Da Sardegna Quotidiano di oggi
La straordinaria ed imprevista partecipazione allo sciopero indetto dalla CGIL, sbeffeggiato da Raffaele Bonanni, dev’essere un’occasione di riflessione per tutti. Anzitutto per chi nel Pd ha criticato Pierluigi Bersani per la coraggiosa adesione manifestata senza esitazioni fin dal primo momento. Che l’abbiano fatto personalità legate alla CISL è cosa comprensibile, ma che alcuni esponenti che vengono dalla sinistra -da Sergio Chiamparino a un gruppo di giovani quarantenni- si siano dissociati da Bersani, è segno di un grave scollamento con la realtà vera del Paese. Rimane il fatto che il Pd e le altre forze della sinistra hanno fatto, questa volta, la scelta giusta.
Il successo della mobilitazione popolare va al di là dei confini della politica, e anche delle sempre più incerte frontiere sociali tra sinistra e destra. La reazione scomposta della CISL, della Confindustria e del Governo racconta di una scomposizione, di un vero e proprio sfarinamento del blocco sociale e geografico che per vent’anni è stato maggioranza nella società italiana, e per una parte importante di questi vent’anni anche maggioranza politica. Qualsiasi cosa faccia ora il Governo, per rispettare i saldi, per frenare la speculazione internazionale che vede nell’Italia di Silvio Berlusconi e di Giulio Tremonti l’anello debole dei paesi forti dell’Europa, e per trovare quel po’ di ossigeno per continuare a sopravvivere, non funziona. La coperta è cortissima. Ora la maggioranza annuncia, per placare la rabbia operaia e popolare, l’aumento dell’IVA e un contributo di solidarietà per i redditi sopra i 500000 euro. Domani partirà la protesta dei commercianti e dei piccoli imprenditori. Nessun settore sociale è risparmiato, e la sfiducia investe i responsabili politici della destra italiana che avevano promesso, anche all’inizio di questa legislatura (in cui Pdl e Lega avevano conquistato una maggioranza storica), ben altro futuro.

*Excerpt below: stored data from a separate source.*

(** * A research agent built on a two-node LangGraph workflow (agent.py)

    The development embeds [agent.py]: the message types, the three graph
    callbacks ([llm_agent_node], [tool_node], [route_agent]), the workflow
    wiring, and the two entry points [run_research_agent] and
    [run_research_agent_verbose].

    The language model, the two retrieval tools and the prebuilt [ToolNode]
    are external collaborators: they are fields of an environment record and
    act on an abstract external state.  Python exceptions are an explicit
    [Raise] result; [print] appends to a [stdout] log. *)

From Stdlib Require Import List String Ascii Arith Bool Lia DecimalString.
Import ListNotations.
Open Scope string_scope.
Open Scope list_scope.

(** String concatenation ([+] on [str], and f-string interpolation). *)
Infix "+++" := String.append (right associativity, at level 60).

(** ** Messages *)

(** A tool call as LangChain hands it over: a dict with [name], [args], [id]. *)
Record ToolCall : Type := mkToolCall {
  tc_name : string;
  tc_args : list (string * string);
  tc_id : string
}.

(** The three message classes the program imports.  Only [AIMessage] carries
    the attribute [tool_calls]. *)
Inductive BaseMessage : Type :=
| HumanMessage (content : string)
| AIMessage (content : string) (tool_calls : list ToolCall)
| ToolMessage (content : string) (tool_call_id : string).
Lemma upload_part_run (w : world) :
  exists evs,
    trace (snd (upload_part e se ze f isEncrypted customKey w)) = (trace w ++ evs)%list
    /\ Forall is_service_call evs
    /\ forall u,
         fst (upload_part e se ze f isEncrypted customKey w) = Ok u ->
         fst (checks e f w) = Ok tt
         /\ signer_present e = true
         /\ (exists fileData,
               fst (prepare e isEncrypted customKey w)
               = Ok (fileData, encryptionKey u, iv u))
         /\ ZgStorage.up_success (result_of_upload u) = true
         /\ (exists w1, ZgStorage.uploadFile ze true w1
                        = (Ok (result_of_upload u),
                           snd (upload_part e se ze f isEncrypted customKey w)))
         /\ exists evs', evs = (evs' ++ [EvIndexerUpload])%list.
Proof.
  unfold upload_part, bind.
  destruct (checks_run w) as [Hw _].
  destruct (checks e f w) as [[[]|t] w0]; cbn [fst snd] in *; subst w0.
  2:{ exists []. rewrite app_nil_r. split; [ reflexivity |]. split; [ constructor |].
      intros u H. discriminate H. }
  pose proof (prepare_pure w) as Hp.
  destruct (prepare e isEncrypted customKey w) as [[[[fileData key] i]|t] w0];
    cbn [fst snd] in *; subst w0.
  2:{ exists []. rewrite app_nil_r. split; [ reflexivity |]. split; [ constructor |].
      intros u H. discriminate H. }
  destruct (getNetworkStatus_emits w) as (evs1 & Ht1 & HF1).
  pose proof (getNetworkStatus_cases se ze w) as Hns.
  destruct (ZgStatus.getNetworkStatus se ze w) as [[ns|t] w1]; cbn [fst snd] in *.
  2:{ exists evs1. split; [ exact Ht1 |]. split; [ exact HF1 |].
      intros u H. discriminate H. }
  destruct Hns as [(Hns & _) | (cause & Hns)]; [| discriminate Hns ].
  injection Hns as ->. cbn [ZgStatus.rpc ZgStatus.indexer negb orb].
  destruct (signer_present e); cbn [negb].
  2:{ exists evs1. split; [ exact Ht1 |]. split; [ exact HF1 |].
      intros u H. discriminate H. }
  destruct (uploadFile_emits true w1) as (evs2 & Ht2 & HF2).
  destruct (ZgStorage.uploadFile ze true w1) as [[ur|t] w2] eqn:Hup; cbn [fst snd] in *.
  2:{ exists (evs1 ++ evs2)%list. rewrite Ht2, Ht1, app_assoc.
      split; [ reflexivity |]. split; [ apply Forall_app; auto |].
      intros u H. discriminate H. }
  destruct (ZgStorage.up_success ur) eqn:Hs; cbn [negb];
    unfold throw_error, throw, ret; cbn [fst snd].
  2:{ exists (evs1 ++ evs2)%list. rewrite Ht2, Ht1, app_assoc.
      split; [ reflexivity |]. split; [ apply Forall_app; auto |].
      intros u H. discriminate H. }
  exists (evs1 ++ evs2)%list. rewrite Ht2, Ht1, app_assoc.
  split; [ reflexivity |]. split; [ apply Forall_app; auto |].
  intros u [= <-]. cbn [result_of_upload encryptionKey iv].
  split; [ reflexivity |]. split; [ reflexivity |].
  split; [ eauto |]. split; [ exact Hs |]. split; [ eauto |].
  destruct (uploadFile_success ze true ur w1 w2 Hup Hs) as (_ & _ & _ & evs & Ht & _).
  rewrite Ht2 in Ht. apply app_inv_head in Ht. exists (evs1 ++ evs)%list.
  rewrite Ht. now rewrite app_assoc.
Qed.
(** X3: for a label present in both mappings whose predicted list is empty
    and whose ground-truth list is not, every entry of the sample under
    that label has [num_matched = 0], [false_positives = 0],
    [false_negatives = 0] and [average_euclidean_distance = 0.0], with
    ["precision"] and ["recall"] equal to [0.0]: the ground-truth points of
    the label are not counted as false negatives. *)
Theorem X3_empty_prediction_entry
    lsa gt_list pred_list all_metrics i gt pred m l gp :
  compute_msa lsa gt_list pred_list = Ok all_metrics ->
  gt_list !! i = Some gt -> pred_list !! i = Some pred ->
  all_metrics !! i = Some m ->
  gt !! l = Some gp -> gp <> [] -> pred !! l = Some [] ->
  (exists e, e ∈ point_metrics_per_label m /\ label e = l) /\
  forall e, e ∈ point_metrics_per_label m -> label e = l ->
    stats e = zero_stats /\ precision e = Some 0%float /\ recall e = Some 0%float.
Proof.
  intros H Hgt Hpred Hm Hg Hne Hp.
  pose proof (compute_msa_sample_at _ _ _ _ _ _ _ _ H Hgt Hpred Hm) as Hs.
  pose proof (sample_entry_labels _ _ _ _ Hs) as Hperm.
  assert (Hnd : NoDup (map label (point_metrics_per_label m)))
    by (rewrite Hperm; apply NoDup_elements).
  apply compute_msa_sample_Ok in Hs as (st1 & H1 & ->).
  destruct (matched_loop_in_matched _ _ _ _ _ _ _ H1 Hg Hp) as (Hin & _ & _).
  assert (He0 : fp_entry l (points_of pred l)
                ∈ point_metrics_per_label (finish gt pred st1)).
  { apply finish_entries. right. right. exists l. split; [|reflexivity].
    apply (matched_steps_fp _ _ _ _ _ _ H1). right. eauto. }
  split; [eauto|]. intros e He Hl.
  assert (e = fp_entry l (points_of pred l)) as ->
    by (eapply same_label_same_entry; eauto).
  unfold fp_entry, points_of. rewrite Hp. auto.
Qed.
(* ===== verification/JsonLib.v ===== *)
(** * JsonLib: the interface of Python's [json] module

    [scrape.py] calls three functions of the standard [json] module:
    - [json.loads(line)] on each ledger line (lines 44, 153) and, through
      [resp.json()], on each response body (line 31);
    - [json.dumps(article, ensure_ascii=False)] for each ledger record
      (line 108);
    - [json.dump(content, f, ensure_ascii=False, indent=2)] for each content
      file (line 167).
    The module is a library, so it is an interface here: the class [JsonLib]
    has the three functions and [JsonLibLaws] has the properties of them
    the program relies on. The ledger and the commands are proved against
    these laws. [CJson] gives a concrete implementation, a printer and a
    parser of JSON text, and proves the laws for it. *)

From S2P Require Import Prelude Text PyObj.
From Stdlib Require Import Ascii String.

Class JsonLib := {
  json_loads : string -> result exn pyval;
  json_dumps : pyval -> string;
  json_dump_indent : pyval -> string
}.

(** What the program needs of [json]:
    - what [loads] returns is a dict with distinct keys, at every depth;
    - [loads] fails only with [JSONDecodeError] (a [ValueError]);
    - [loads] reads back what [dumps] printed;
    - [dumps] prints one line: no line feed, no carriage return, nothing
      to strip, and not empty. *)
Class JsonLibLaws `{JsonLib} : Prop := {
  loads_wf : forall s v, json_loads s = Ok v -> py_wf v;
  loads_err : forall s e, json_loads s = Err e -> is_json_decode_error e = true;
  loads_dumps : forall v, py_wf v -> json_loads (json_dumps v) = Ok v;
  dumps_no_lf : forall v, has_char LF (json_dumps v) = false;
  dumps_no_cr : forall v, has_char CR (json_dumps v) = false;
  dumps_stripped : forall v, py_strip (json_dumps v) = json_dumps v;
  dumps_nonempty : forall v, json_dumps v <> EmptyString
}.

Section laws.
Context `{JsonLibLaws}.

(** A ledger record [json.dumps(a) + "\n"]: *)
Definition record_line (a : pyval) : string := json_dumps a ++ char LF.

(** read back, it is one line; *)
Lemma record_line_lines a : text_lines (record_line a) = [record_line a].
Proof.
  unfold text_lines, record_line.
  rewrite nl_translate_id.
  - apply lines_of_line, dumps_no_lf.
  - rewrite has_char_app, dumps_no_cr. reflexivity.
Qed.

(** stripped, it is the dump; *)
Lemma record_line_strip a : py_strip (record_line a) = json_dumps a.
Proof. unfold record_line. rewrite py_strip_app_space by reflexivity. apply dumps_stripped. Qed.

(** and decoded, it is the record. *)
Lemma record_line_loads a : py_wf a -> json_loads (py_strip (record_line a)) = Ok a.
Proof. intros. rewrite record_line_strip. by apply loads_dumps. Qed.

Lemma record_line_no_cr a : has_char CR (record_line a) = false.
Proof. unfold record_line. by rewrite has_char_app, dumps_no_cr. Qed.
End laws.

Susanna Camusso ha giustamente parlato di futuro, della necessità di riconquistare il diritto a questa parola per una generazione e per un’intera società. Pdl e Lega sono invece devastati da gelosie, lotte intestine, posizionamenti sulle leadership prossime, dopo Berlusconi e dopo Bossi. La Lega sente gli umori del nord, il fiato caldo della pancia delle terre padane, che gli si stanno rivoltando contro. Il perdonismo leghista nei confronti delle vicende giudiziarie di Berlusconi e del Pdl non è stato ricompensato né dal federalismo (che oggi è sinonimo di aumento vertiginose di tasse locali) né dalla diminuzione degli immigrati (che, anzi, sono cresciuti, pur con meno diritti e con maggiori vessazioni) né da una ripresa economica e dei consumi in quei territori. La Lega si trova di fronte ad un vero bivio.
Il Pdl, dal canto suo, persa la sua capitale, Milano, incapace di conquistare Napoli, regalata sulla carta dalla sinistra, perde uno ad uno i pezzi principali del proprio insediamento sociale.
L’annunciata fiducia richiesta dal Governo sulla manovra è quindi l’estremo, quasi disperato tentativo di salvare la baracca. Ma anche dovesse essere accolta dal Parlamento, la fiducia non sarà fiducia del blocco sociale che nel passato ha dato una maggioranza tanto larga alla destra. La strada delle elezioni appare sempre più come l’unica via per aprire un cammino nuova, anche nella destra italiana, di cui la democrazia ha un grande bisogno. E compito del centrosinistra è quello di aprire una stagione costituente, capace di accogliere ceti sociali e temi culturali senza schemi o preclusioni ideologiche, e di conquistare forze e persone che, pur avendo creduto fideisticamente nell’uomo della provvidenza, non per questo vanno considerate avversarie o ostili.